What the task asks - What is needed is every line of the data that includes the word "Hblocks". Please copy each one.

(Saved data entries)
○ ○ ○ ○
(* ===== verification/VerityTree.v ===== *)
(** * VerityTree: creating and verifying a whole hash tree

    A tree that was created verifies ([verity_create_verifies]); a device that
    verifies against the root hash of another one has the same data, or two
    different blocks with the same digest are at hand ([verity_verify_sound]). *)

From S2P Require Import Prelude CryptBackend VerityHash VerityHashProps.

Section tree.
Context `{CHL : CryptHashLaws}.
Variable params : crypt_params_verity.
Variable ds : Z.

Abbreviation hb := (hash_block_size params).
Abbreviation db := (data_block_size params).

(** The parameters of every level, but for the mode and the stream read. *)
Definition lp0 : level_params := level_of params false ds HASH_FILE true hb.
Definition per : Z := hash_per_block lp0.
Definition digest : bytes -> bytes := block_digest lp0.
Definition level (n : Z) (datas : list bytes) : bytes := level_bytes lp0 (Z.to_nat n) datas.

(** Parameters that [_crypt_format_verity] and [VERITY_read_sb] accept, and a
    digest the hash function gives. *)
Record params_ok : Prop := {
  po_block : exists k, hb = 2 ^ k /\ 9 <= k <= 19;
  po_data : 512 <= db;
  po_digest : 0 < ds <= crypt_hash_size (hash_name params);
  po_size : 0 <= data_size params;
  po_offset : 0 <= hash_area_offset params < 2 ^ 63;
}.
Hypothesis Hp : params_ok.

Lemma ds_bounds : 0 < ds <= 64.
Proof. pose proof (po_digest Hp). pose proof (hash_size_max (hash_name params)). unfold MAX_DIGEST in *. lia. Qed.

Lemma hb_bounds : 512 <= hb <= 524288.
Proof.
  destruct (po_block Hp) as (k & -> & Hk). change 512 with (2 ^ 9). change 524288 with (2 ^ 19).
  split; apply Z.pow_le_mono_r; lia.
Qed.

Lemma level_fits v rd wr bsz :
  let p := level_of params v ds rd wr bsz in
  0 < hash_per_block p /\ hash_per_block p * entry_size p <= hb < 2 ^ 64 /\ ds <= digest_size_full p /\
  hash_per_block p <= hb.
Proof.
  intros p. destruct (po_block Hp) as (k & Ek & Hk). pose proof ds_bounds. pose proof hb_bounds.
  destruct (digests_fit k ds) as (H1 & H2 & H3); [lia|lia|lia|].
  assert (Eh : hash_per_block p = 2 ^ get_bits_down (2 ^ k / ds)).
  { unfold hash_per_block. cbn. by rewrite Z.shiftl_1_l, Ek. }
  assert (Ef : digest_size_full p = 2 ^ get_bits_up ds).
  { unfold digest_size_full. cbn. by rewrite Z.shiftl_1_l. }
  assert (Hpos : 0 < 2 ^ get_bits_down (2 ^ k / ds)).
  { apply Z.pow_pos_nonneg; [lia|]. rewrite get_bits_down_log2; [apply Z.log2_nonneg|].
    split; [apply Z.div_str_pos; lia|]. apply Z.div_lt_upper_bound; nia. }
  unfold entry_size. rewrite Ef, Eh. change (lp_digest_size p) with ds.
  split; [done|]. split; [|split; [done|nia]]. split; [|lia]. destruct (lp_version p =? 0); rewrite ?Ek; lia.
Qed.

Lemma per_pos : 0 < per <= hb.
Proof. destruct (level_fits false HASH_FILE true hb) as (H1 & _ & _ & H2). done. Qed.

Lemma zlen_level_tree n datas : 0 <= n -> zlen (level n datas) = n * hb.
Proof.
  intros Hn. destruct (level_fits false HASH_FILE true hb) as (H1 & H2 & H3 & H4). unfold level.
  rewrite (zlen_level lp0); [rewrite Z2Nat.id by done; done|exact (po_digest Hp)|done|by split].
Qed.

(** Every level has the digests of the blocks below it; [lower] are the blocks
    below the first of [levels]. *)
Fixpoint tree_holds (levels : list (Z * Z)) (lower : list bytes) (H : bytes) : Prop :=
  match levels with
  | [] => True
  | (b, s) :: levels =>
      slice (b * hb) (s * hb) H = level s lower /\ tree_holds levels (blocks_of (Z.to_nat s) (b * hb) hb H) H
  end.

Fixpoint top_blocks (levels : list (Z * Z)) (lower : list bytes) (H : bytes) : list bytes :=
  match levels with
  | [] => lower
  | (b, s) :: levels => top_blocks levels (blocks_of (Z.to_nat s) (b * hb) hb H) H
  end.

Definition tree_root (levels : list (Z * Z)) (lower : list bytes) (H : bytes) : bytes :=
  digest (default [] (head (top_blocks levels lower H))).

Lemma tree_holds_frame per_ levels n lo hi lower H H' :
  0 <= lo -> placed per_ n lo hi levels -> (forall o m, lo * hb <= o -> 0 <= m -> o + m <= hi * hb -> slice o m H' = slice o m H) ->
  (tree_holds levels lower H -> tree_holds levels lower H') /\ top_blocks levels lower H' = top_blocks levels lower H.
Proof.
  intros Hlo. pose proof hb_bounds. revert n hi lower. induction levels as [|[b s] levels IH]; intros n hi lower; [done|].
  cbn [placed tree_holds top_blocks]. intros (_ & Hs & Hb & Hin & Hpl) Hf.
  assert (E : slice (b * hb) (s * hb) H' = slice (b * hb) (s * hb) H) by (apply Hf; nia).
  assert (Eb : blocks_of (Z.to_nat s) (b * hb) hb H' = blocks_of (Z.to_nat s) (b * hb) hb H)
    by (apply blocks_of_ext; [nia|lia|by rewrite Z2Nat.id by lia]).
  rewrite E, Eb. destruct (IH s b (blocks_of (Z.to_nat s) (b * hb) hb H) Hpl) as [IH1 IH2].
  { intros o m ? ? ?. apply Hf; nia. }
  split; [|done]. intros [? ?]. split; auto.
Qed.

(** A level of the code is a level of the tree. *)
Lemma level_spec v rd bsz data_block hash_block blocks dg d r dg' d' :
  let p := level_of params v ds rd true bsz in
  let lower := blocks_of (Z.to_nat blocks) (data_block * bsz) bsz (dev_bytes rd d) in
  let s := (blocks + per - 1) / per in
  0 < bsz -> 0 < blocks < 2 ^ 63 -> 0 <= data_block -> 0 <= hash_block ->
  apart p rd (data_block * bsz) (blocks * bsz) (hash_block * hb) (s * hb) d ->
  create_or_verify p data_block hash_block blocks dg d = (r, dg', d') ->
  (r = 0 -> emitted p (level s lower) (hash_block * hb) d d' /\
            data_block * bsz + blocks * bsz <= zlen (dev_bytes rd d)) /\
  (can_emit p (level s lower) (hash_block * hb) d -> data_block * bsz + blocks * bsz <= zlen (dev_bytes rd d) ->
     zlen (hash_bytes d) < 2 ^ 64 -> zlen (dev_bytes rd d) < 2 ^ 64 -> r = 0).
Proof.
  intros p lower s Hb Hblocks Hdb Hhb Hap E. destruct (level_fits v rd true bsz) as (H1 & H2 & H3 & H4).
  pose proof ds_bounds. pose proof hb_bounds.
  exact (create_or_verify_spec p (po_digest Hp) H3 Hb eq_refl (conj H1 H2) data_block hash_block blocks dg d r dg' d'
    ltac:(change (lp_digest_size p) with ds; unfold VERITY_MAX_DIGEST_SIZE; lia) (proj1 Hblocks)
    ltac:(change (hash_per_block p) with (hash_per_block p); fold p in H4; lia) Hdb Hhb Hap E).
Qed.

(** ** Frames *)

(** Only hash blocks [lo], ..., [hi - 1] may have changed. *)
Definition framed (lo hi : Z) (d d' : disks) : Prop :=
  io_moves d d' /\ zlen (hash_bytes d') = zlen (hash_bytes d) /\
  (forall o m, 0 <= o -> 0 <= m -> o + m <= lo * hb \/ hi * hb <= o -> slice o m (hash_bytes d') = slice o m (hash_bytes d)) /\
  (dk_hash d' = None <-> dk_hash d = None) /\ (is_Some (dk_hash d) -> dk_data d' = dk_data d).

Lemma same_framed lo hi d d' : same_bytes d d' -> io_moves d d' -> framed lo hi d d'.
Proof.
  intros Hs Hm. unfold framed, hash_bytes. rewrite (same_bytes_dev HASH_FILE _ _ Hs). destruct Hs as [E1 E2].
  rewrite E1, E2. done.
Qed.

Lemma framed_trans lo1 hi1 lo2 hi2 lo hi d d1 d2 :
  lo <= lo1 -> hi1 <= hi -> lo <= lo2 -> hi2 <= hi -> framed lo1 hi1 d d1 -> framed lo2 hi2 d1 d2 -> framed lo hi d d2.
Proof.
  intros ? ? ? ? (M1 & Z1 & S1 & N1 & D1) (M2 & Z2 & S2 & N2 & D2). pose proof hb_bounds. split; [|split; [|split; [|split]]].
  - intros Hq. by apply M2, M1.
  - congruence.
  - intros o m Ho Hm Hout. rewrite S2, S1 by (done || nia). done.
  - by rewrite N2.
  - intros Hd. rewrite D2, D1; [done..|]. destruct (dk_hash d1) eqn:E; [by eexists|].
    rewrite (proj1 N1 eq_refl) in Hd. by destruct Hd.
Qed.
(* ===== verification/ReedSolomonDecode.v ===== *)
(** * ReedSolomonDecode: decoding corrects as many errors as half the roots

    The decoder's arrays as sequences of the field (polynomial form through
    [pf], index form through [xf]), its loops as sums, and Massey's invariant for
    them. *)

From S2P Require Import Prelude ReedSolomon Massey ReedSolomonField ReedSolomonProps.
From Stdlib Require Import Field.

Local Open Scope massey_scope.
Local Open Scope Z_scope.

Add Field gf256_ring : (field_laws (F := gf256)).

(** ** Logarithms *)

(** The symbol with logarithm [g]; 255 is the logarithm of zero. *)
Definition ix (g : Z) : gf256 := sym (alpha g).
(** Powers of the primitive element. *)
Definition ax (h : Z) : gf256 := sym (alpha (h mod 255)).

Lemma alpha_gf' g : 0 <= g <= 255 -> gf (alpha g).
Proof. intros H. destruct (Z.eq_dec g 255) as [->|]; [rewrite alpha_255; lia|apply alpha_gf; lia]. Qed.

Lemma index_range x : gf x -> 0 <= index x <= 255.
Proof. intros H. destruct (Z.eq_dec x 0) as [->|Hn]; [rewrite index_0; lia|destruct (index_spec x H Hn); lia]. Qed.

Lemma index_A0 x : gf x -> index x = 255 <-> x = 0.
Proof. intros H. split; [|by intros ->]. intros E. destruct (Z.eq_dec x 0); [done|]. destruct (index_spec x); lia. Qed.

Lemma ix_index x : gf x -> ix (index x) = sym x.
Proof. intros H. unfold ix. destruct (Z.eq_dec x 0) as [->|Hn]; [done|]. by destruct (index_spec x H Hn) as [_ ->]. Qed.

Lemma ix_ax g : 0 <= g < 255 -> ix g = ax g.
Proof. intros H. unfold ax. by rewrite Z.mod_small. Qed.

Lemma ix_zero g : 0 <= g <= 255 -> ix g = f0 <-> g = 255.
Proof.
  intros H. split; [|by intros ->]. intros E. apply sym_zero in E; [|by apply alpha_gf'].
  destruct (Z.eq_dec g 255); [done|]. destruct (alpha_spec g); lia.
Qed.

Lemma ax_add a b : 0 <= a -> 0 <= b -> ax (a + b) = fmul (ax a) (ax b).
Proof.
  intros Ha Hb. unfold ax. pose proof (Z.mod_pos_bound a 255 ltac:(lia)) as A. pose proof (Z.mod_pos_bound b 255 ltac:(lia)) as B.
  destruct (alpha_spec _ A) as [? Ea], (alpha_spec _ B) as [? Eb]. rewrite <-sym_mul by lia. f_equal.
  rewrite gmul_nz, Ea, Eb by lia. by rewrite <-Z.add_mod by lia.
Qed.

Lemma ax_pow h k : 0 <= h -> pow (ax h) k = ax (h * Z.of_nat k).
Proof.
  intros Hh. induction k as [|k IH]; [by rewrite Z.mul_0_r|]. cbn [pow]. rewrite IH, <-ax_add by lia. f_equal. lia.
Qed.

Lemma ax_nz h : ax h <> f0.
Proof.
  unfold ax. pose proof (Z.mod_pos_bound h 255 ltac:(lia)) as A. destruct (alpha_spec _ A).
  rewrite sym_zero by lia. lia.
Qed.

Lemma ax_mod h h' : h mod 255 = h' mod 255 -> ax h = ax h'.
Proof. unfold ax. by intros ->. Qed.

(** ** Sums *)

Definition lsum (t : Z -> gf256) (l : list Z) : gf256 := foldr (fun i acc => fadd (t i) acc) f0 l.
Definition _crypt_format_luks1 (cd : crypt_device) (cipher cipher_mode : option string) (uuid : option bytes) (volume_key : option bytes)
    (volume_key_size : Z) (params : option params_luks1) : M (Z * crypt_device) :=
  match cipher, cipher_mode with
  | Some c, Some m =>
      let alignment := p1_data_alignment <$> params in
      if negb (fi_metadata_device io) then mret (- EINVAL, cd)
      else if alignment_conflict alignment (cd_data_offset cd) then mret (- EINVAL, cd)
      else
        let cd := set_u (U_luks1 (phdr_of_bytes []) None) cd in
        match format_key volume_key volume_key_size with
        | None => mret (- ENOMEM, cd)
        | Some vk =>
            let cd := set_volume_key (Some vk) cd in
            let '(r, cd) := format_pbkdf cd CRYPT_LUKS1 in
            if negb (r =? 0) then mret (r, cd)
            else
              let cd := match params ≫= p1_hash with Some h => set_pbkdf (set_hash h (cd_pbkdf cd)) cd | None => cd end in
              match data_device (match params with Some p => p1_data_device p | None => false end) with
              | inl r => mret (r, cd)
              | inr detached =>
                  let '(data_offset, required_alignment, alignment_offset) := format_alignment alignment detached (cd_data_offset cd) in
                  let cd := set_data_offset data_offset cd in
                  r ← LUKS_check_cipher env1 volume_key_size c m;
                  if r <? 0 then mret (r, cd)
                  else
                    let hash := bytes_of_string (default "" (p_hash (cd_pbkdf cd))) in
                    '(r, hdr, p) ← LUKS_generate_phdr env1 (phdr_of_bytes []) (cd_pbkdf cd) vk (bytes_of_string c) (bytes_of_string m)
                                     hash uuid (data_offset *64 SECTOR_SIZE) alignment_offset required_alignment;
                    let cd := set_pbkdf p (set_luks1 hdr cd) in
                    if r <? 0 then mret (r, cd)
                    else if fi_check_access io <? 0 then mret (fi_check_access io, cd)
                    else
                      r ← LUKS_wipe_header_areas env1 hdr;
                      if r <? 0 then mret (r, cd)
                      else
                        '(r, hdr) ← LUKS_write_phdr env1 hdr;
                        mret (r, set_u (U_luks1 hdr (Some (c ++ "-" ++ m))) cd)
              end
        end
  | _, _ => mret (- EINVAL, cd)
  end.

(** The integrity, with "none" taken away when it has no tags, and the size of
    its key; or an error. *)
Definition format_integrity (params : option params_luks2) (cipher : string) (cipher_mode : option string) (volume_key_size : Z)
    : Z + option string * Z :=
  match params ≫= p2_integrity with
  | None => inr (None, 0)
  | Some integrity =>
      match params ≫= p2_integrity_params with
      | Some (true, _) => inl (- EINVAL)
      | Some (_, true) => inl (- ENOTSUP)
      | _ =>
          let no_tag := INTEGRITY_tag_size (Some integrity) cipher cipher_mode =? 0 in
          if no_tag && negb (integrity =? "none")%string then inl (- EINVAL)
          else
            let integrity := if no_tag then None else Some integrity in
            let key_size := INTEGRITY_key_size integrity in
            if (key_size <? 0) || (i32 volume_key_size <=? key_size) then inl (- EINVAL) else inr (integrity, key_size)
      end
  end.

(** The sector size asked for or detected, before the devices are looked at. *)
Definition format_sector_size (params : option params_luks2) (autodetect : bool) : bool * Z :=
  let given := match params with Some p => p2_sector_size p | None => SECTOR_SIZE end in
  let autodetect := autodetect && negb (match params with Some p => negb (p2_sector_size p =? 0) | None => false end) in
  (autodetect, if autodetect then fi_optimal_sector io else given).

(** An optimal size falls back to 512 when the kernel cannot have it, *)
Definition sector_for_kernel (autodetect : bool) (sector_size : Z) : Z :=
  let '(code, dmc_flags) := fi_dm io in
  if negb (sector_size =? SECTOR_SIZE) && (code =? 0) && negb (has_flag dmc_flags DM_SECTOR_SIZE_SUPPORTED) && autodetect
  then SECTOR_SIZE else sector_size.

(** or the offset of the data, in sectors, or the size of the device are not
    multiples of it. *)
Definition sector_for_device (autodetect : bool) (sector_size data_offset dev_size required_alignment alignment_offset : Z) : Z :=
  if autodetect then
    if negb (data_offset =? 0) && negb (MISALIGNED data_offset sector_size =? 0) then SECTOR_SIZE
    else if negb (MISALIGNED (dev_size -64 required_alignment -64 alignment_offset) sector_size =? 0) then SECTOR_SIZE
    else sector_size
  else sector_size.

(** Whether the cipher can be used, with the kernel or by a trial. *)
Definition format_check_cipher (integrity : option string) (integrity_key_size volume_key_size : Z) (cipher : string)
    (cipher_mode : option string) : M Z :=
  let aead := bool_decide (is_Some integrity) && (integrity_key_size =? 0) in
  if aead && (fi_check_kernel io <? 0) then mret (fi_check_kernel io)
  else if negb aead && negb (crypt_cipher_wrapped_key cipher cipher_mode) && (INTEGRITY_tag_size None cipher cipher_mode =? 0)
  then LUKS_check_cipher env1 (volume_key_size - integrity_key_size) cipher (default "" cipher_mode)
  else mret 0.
○ ○ ○ ○
Worked solution -
  intros p lower s Hb Hblocks Hdb Hhb Hap E. destruct (level_fits v rd true bsz) as (H1 & H2 & H3 & H4).
    ltac:(change (lp_digest_size p) with ds; unfold VERITY_MAX_DIGEST_SIZE; lia) (proj1 Hblocks)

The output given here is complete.